# Kuota Kebel Seatpost



## jonbrackenridge (9 May 2016)

Hi all as above im in urgent need of a;- Kuota seatpost the aero/raindrop shape one, cant find one anywhere and its the only thing stopping me riding :-(


----------



## Nibor (11 May 2016)

Apparently these are the uk distributor may be worth a punt http://www.dhwagencies.com/


----------



## jonbrackenridge (6 Jun 2016)

Still looking, getting ridiculous now that there so hard, spoke to the distributor who basically said they could supply one there not cheap and it would have to be through an approved store as they don't deal with the public really no help tbh


----------



## vickster (6 Jun 2016)

Source one through your closest Kuota dealer?
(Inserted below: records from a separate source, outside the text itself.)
(* ===== verification/_CoqProject ===== *)
-Q . S2P
Prelude.v
Encrypt.v
Obfs.v
TlsFrame.v
ObfsTls.v
Base64.v
ObfsHttp.v
Local.v
LocalStream.v
LocalProtocols.v
ChunkBuffer.v
PacketProto.v
BPending.v
PacketPassInterface.v
BadvpnMisc.v
PacketRecvInterface.v
UdpChannel.v
DeviceUdp.v
DeviceUdpSpec.v
Md5.v
HttpAuth.v
Proto.v
Redsocks.v
Handshake.v
Socks5.v
Socks4.v
HttpConnect.v
HttpConnectSpec.v
HttpRelay.v
HttpRelaySpec.v
Parser.v
RedsocksConf.v
ParserSpec.v
ParserPrint.v
Pressure.v
PressureSpec.v
RedsocksStart.v
SplicePump.v
BufferPump.v
Connection.v
BConnection.v
BSocksClient.v
SocksAgree.v
TcpClient.v
AvlTree.v
Bavl.v
BavlRep.v
BavlOps.v
BavlSpec.v
BavlSet.v
BavlCells.v
SAvl.v
CAvl.v
FairQueue.v
FairQueueSafe.v
FairQueueFair.v
FairQueueLog.v
FairQueueDemo.v
SocksUdpGw.v
SocksUdpGwOrder.v
SocksUdpGwInv.v
SocksUdpGwSubmit.v
SocksUdpGwRun.v
SocksUdpGwSpec.v
SocksUdpGwDemo.v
At least you know they can get one

Or a company like Epic who sell Kuota
http://epic-cycles.co.uk/contact

Unfortunately, you might have to suck it up on the price, after maker parts for exotic bikes won't be cheap, similar to parts for exotic cars, high costs of small production runs have to passed onto the consumer (plus profit for manufactured and retailer to cover their overheads etc

What have you done to the one that came with the bike?

These guys in Switzerland sell Kuota parts

http://www.bellatisport.com/shop/pr...ebel_-_Kharma_-_Kult_-_Kuraro__seat_post.html
http://www.bellatisport.com/shop/about/contact.html


----------